Diferente foi quando os homens, cansados de criar suas histórias da carochinha, resolveram ficar gregos e buscar respostas no puro raciocínio. Apareceram, em Mileto, Tales, que previu um eclipse solar em 585 a.C., e Anaximandro, dizendo que tudo era ar ou vapor e daí surgem gelo, água, terra.
Pouco tempo depois, Heráclito decretava que ninguém pode tomar dois banhos no mesmo rio. Quando entramos no rio pela segunda vez, nem nós, nem a água, somos mais os mesmos. Até hoje nos gela a água de Heráclito.
Em todo o curso de "O Mundo de Sofia", vamos assistindo, a partir daí, ao desenrolar da majestosa lista dos reis de verdade que temos tido ao longo dos séculos: Sócrates, Platão, Aristóteles, Descartes, Spinoza, Hegel, Kierkegaard, Nietzsche, Marx, Sartre, Darwin, Freud.
Darwin? Freud? A grande filosofia parece ter murchado muito, desde, talvez, Nietzsche, que deu a Deus seu atestado de óbito e previu a vinda de um super-homem que ainda parece tão distante de nós ou tão improvável quanto o Godot de Beckett.
Assim como quem não quer, Gaard leva Sofia até Ionesco, até o Teatro do Absurdo, e a uma espécie de pai esquecido desse teatro, que foi Charles Chaplin. Gaard diz de Chaplin que o efeito cômico que ele criava em seus filmes vinha "da aceitação lacônica de todas as coisas absurdas que lhe acontecem".
Chaplin tinha, portanto, como tem Beckett, a mesma capacidade das crianças de aceitar como natural tudo que acontece, de viver sem exigir explicações.
Não sei como, nesse perigoso final de viagem, Gaard não relembra, ao lado de Chaplin, Buster Keaton, sobretudo como o estranho anti-herói e estrela do único filme que Beckett escreveu, denominado, simples e definitivamente, "Film".
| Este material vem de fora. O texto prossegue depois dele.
(** A batch in which a value that is no mapping follows a mapping with an
    id, and one in which it follows a mapping without an id; the results
    could be written. *)
Definition batch_with_number : list PyVal := [record_1; VInt 3].
Definition env_with_number : Env :=
  {| pickle_load := Ok (VList batch_with_number); json_dump := fun _ => Ok tt |}.
Definition batch_with_string : list PyVal := [VDict record_no_rid; VStr (py "oops")].
Definition env_with_string : Env :=
  {| pickle_load := Ok (VList batch_with_string); json_dump := fun _ => Ok tt |}.

(** A batch of mappings in which a record without a string question
    stands between two others. *)
Definition env_around (d : list (str * PyVal)) : Env :=
  {| pickle_load := Ok (VList ([record_1] ++ VDict d :: [VDict record_no_rid]));
     json_dump := fun _ => Ok tt |}.

End MoreExamples.

(* ================================================================== *)
(** * Facts about the string runtime                                   *)
(* ================================================================== *)

Module PyFacts.
Import Py.

Lemma compare_eq_iff (a b : str) : compare a b = Eq <-> a = b.
Proof.
  revert b; induction a as [|x a IH]; intros [|y b]; simpl; split;
    try congruence; try reflexivity.
  - destruct (N.compare_spec x y); try discriminate.
    intros H'. apply IH in H'. congruence.
  - intros [= -> ->]. rewrite N.compare_refl. now apply IH.
Qed.

Lemma compare_antisym (a b : str) : compare b a = CompOpp (compare a b).
Proof.
  revert b; induction a as [|x a IH]; intros [|y b]; simpl; try reflexivity.
  rewrite (N.compare_antisym x y).
  destruct (x ?= y); simpl; auto.
Qed.

Lemma lt_trans (a b c : str) : lt a b -> lt b c -> lt a c.
Proof.
  unfold lt. revert b c; induction a as [|x a IH]; intros [|y b] [|z c];
    simpl; try congruence.
  destruct (N.compare_spec x y) as [->|Hxy|Hxy]; try discriminate.
  - destruct (y ?= z); try discriminate; eauto.
  - destruct (N.compare_spec y z) as [->|Hyz|Hyz]; try discriminate; intros _ _.
    + apply N.compare_lt_iff in Hxy. now rewrite Hxy.
    + assert (H : x < z) by lia. apply N.compare_lt_iff in H. now rewrite H.
Qed.

Lemma eqb_eq (a b : str) : eqb a b = true <-> a = b.
Proof.
  unfold eqb. rewrite <- compare_eq_iff. destruct (compare a b); split; congruence.
Qed.

Lemma leb_false_lt (a b : str) : leb a b = false -> lt b a.
Proof.
  unfold leb, lt. rewrite (compare_antisym a b).
  destruct (compare a b); simpl; congruence.
Qed.

Lemma leb_neq_lt (a b : str) : leb a b = true -> a <> b -> lt a b.
Proof.
  unfold leb, lt. intros H Hne.
  destruct (compare a b) eqn:E; try congruence.
  apply compare_eq_iff in E. contradiction.
Qed.

Lemma in_set (x : str) (xs : list str) : In x (set xs) <-> In x xs.
Proof.
  induction xs as [|y xs IH]; simpl; [tauto|].
  destruct (existsb (eqb y) xs) eqn:E; simpl; rewrite IH; [|tauto].
  split; [tauto|]. intros [<-|H]; [|assumption].
  apply existsb_exists in E. destruct E as [z [Hz Hyz]].
  apply eqb_eq in Hyz. now subst z.
Qed.

Lemma NoDup_set (xs : list str) : NoDup (set xs).
Proof.
  induction xs as [|y xs IH]; simpl; [constructor|].
  destruct (existsb (eqb y) xs) eqn:E; [assumption|].
  constructor; [|assumption].
  rewrite in_set. intros Hin.
  assert (existsb (eqb y) xs = true); [|congruence].
  apply existsb_exists. exists y. split; [assumption|]. now apply eqb_eq.
Qed.

Lemma in_insort (x y : str) (l : list str) : In y (insort x l) <-> y = x \/ In y l.
Proof.
  induction l as [|z l IH]; simpl.
  - intuition congruence.
  - destruct (leb x z); simpl; [intuition congruence|].
    rewrite IH. intuition congruence.
Qed.

Lemma in_sorted (y : str) (l : list str) : In y (sorted l) <-> In y l.
Proof.
  induction l as [|x l IH]; simpl; [tauto|].
  rewrite in_insort, IH. intuition congruence.
Qed.

Lemma insort_strict (x : str) (l : list str) :
  StronglySorted lt l -> ~ In x l -> StronglySorted lt (insort x l).
Proof.
  induction 1 as [|z l Hl IH Hz]; simpl; intros Hnin.
  - repeat constructor.
  - destruct (leb x z) eqn:E.
    + assert (Hxz : lt x z) by (apply leb_neq_lt; [assumption | intuition congruence]).
      constructor; [now constructor|].
      constructor; [assumption|].
      eapply Forall_impl; [|exact Hz]. intros a Ha. eapply lt_trans; eassumption.
    + constructor; [apply IH; tauto|].
      apply Forall_forall. intros a Ha. apply in_insort in Ha. destruct Ha as [->|Ha].
      * now apply leb_false_lt.
      * rewrite Forall_forall in Hz. now apply Hz.
Qed.

Lemma sorted_strict (l : list str) : NoDup l -> StronglySorted lt (sorted l).
Proof.
  induction 1 as [|x l Hx Hl IH]; simpl; [constructor|].
  apply insort_strict; [assumption|]. now rewrite in_sorted.
Qed.
(** * Polychrome Capture: the content script's extraction engine

    A shallow embedding of [src/extension/content-script.js]: the regular
    expressions and a backtracking matcher for them, the [Date] arithmetic
    the script relies on, the date/time parser, the text normaliser, the
    candidate collector and the scrape loop, followed by the properties of
    the specification that were checked against them.

    Modelling conventions.
    - A JavaScript string is a [list ascii]: one 8-bit code unit per
      character (the Latin-1 range of UTF-16 code units).
    - A JavaScript number is an integer or [NaN]; every number the script
      computes is an integer far below 2^53, so the arithmetic is exact.
    - The local time zone is a fixed offset [tz] (milliseconds east of
      UTC); the changes of offset of a zone with daylight saving are not
      modelled.
    - [new Date()] reads a clock that is passed in explicitly. *)

From Stdlib Require Import ZArith List Ascii String Lia Bool.
From stdpp Require Import base decidable countable gmap strings.
Import ListNotations.
Open Scope Z_scope.
#[local] Set Warnings "-register-all,-clear-no-such-hyp".

(** ** Strings *)

Definition str (s : string) : list ascii := list_ascii_of_string s.
Lemma includeFile_config_witness :
  getPath demoEnv "missing.eta" parent_options
  = Throw (EtaErr "Could not find the template 'missing.eta'")
  ∧ FileHandlers.includeFile demoEnv "missing.eta" parent_options emptyWorld
    = (Throw (EtaErr "Could not find the template 'missing.eta'"), emptyWorld)
  ∧ (∃ fn cfg w',
       FileHandlers.includeFile demoEnv "hi.eta" parent_options emptyWorld
       = (Normal (fn, cfg), w')
       ∧ prop cfg "filename" = VStr "/views/hi.eta"
       ∧ prop cfg "cache" = VBool true).
Proof.
  split; [reflexivity |]. split.
  - apply (proj1 (includeFile_config demoEnv "missing.eta" parent_options emptyWorld)).
    reflexivity.
  - destruct (FileHandlers.includeFile demoEnv "hi.eta" parent_options emptyWorld)
      as [[[fn cfg] | e] w'] eqn:Hrun; [| by vm_compute in Hrun].
    exists fn, cfg, w'. split; [reflexivity |].
    destruct (proj2 (includeFile_config demoEnv "hi.eta" parent_options emptyWorld)
                fn cfg w' Hrun) as (resolved & Hp & Hf & Hrest).
    split.
    + rewrite Hf. f_equal. vm_compute in Hp. by injection Hp as <-.
    + apply Hrest; [done | reflexivity].
Defined.

(** [includeFile] follows the parent's cache flag. With the parent's cache
    on, an included file that is registered under its resolved path comes
    from the cache without a read or a compilation; with the parent's cache
    off, a readable included file is read and compiled and the cache stays
    as it was. *)
Theorem includeFile_follows_parent_cache (E : Env) (path : string)
    (options : Obj) (w : World) (resolved : string) (flag : Value)
    (Hpath : getPath E path options = Normal resolved)
    (Hflag : options !! "cache" = Some flag) :
  let cfg := getConfigWith E {[ "filename" := VStr resolved ]} options in
  (∀ fn, truthy flag = true → templates w !! resolved = Some fn →
         FileHandlers.includeFile E path options w = (Normal (fn, cfg), w))
  ∧ (∀ src, truthy flag = false → readFile E resolved = Normal src →
            let w' := snd (FileHandlers.includeFile E path options w) in
            templates w' = templates w
            ∧ compiled w' = (compiled w ++ [(src, getConfig E cfg)])%list
            ∧ reads w' = (reads w ++ [resolved])%list).
Proof.
  intros cfg.
  assert (Hc : prop cfg "cache" = flag).
  { by apply getConfigWith_inherits. }
  assert (Hk : toKey (prop cfg "filename") = resolved).
  { unfold cfg. by rewrite getConfigWith_filename. }
  unfold FileHandlers.includeFile, lift. unfold mbind, M_bind, mret, M_ret.
  rewrite Hpath. fold cfg. split.
  - intros fn Ht Hreg.
    assert (Hct : truthy (prop cfg "cache") = true) by (by rewrite Hc).
    assert (Hreg' : templates w !! toKey (prop cfg "filename") = Some fn)
      by (by rewrite Hk).
    by rewrite (file_handleCache_hit E cfg w fn Hct Hreg').
  - intros src Hf Hread.
    assert (Hcf : truthy (prop cfg "cache") = false) by (by rewrite Hc).
    rewrite (file_handleCache_disabled E cfg w Hcf).
    rewrite loadFile_unfold, Hk, Hread. simpl.
    by destruct (compile E src (getConfig E cfg)).
Qed.

Lemma includeFile_follows_parent_cache_witness :
  getPath demoEnv "hi.eta" parent_options = Normal "/views/hi.eta"
  ∧ parent_options !! "cache" = Some (VBool true)
  ∧ fst (FileHandlers.includeFile demoEnv "hi.eta" parent_options
           (mkWorld {[ "/views/hi.eta" := Fn 2 ]} [] [] []))
    = Normal (Fn 2, getConfigWith demoEnv {[ "filename" := VStr "/views/hi.eta" ]}
                      parent_options)
  ∧ reads (snd (FileHandlers.includeFile demoEnv "hi.eta" parent_options
                  (mkWorld {[ "/views/hi.eta" := Fn 2 ]} [] [] []))) = [].
Proof.
  pose proof (proj1 (includeFile_follows_parent_cache demoEnv "hi.eta" parent_options
                       (mkWorld {[ "/views/hi.eta" := Fn 2 ]} [] [] [])
                       "/views/hi.eta" (VBool true) eq_refl eq_refl)
                (Fn 2) eq_refl eq_refl) as Hrun.
  split; [reflexivity |]. split; [reflexivity |]. split; by rewrite Hrun.
Defined.

Lemma settingsOf_with_async (data : Value) :
  settingsOf (VObj (<["async" := VBool true]> (ownProps data))) = settingsOf data.
Proof.
  unfold settingsOf. rewrite !ownProps_orEmpty. simpl.
  by rewrite prop_insert_ne.
Qed.

(** [renderFileAsync] does force asynchronous mode when it is given a
    configuration object ([null] included), and when the callback sits in
    the configuration position, there unless the view options of the data's
    settings set [async] themselves. *)
Theorem renderFileAsync_forces_async_given_config (E : Env) (filename : string)
    (data : Value) (cb : option CallbackFn) (w : World) :
  (∀ c, String.eqb (typeof (AVal c)) "object" = true →
        let forced := AVal (VObj (<["async" := VBool true]> (ownProps c))) in
        FileHandlers.renderFileAsync E filename data (AVal c) cb w
        = FileHandlers.renderFile E filename data forced cb w
        ∧ prop (effectiveConfig E data forced) "async" = VBool true)
  ∧ (∀ f, let data' := VObj (<["async" := VBool true]> (ownProps data)) in
          FileHandlers.renderFileAsync E filename data (AFun f) cb w
          = FileHandlers.renderFile E filename data' (AFun f) cb w
          ∧ (viewOptionsOf data !! "async" = None →
             prop (effectiveConfig E data' (AFun f)) "async" = VBool true)).
Proof.
  split.
  - intros c Hc forced. split.
    + unfold FileHandlers.renderFileAsync. rewrite Hc.
      by destruct c as [| | b | s | o].
    + unfold forced, effectiveConfig. simpl.
      apply getConfig_override, lookup_insert_eq.
  - intros f data'. split; [reflexivity |]. intros Hvo.
    rewrite (effectiveConfig_untouched_key E data' (AFun f) "async");
      [| done | | done | done].
    + apply getConfig_override. unfold data'. simpl. apply lookup_insert_eq.
    + unfold viewOptionsOf, data' in *. by rewrite settingsOf_with_async.
Qed.

Lemma renderFileAsync_forces_async_given_config_witness :
  String.eqb (typeof (AVal VNull)) "object" = true
  ∧ viewOptionsOf ada !! "async" = None
  ∧ fst (FileHandlers.renderFileAsync demoEnv "await.eta" ada (AVal VNull) None emptyWorld)
    = Normal (Promised (Resolved (VStr "Hi Ada")))
  ∧ prop (effectiveConfig demoEnv (VObj (<["async" := VBool true]> (ownProps ada)))
            (AFun 7)) "async" = VBool true.
Proof.
  destruct (renderFileAsync_forces_async_given_config demoEnv "await.eta" ada None
              emptyWorld) as [Hobj Hfun].
  split; [reflexivity |]. split; [reflexivity |]. split.
  - rewrite (proj1 (Hobj VNull eq_refl)). vm_compute. reflexivity.
  - apply (proj2 (Hfun 7)). reflexivity.
Defined.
Jostein Gaard não agrava, não torna explícito, nas últimas conversas com Sofia, o aspecto beco-sem-saída de um mundo cada dia mais tecnológico e menos filosófico, mais informado e menos instruído.
"O Mundo de Sofia", talvez a despeito de si mesmo, ou do próprio autor, acaba por comunicar ao leitor uma visão do fim da história da filosofia, fim do mundo racional, que tanta força fez, desde Mileto, para acabar com os mitos e as superstições.
A ciência moderna, o Teatro do Absurdo, o Big Bang colocam o homem diante da picada de Tom Jobim, cujo fim, naturalmente, é a pedra encontrada no meio do caminho pelo Drummond.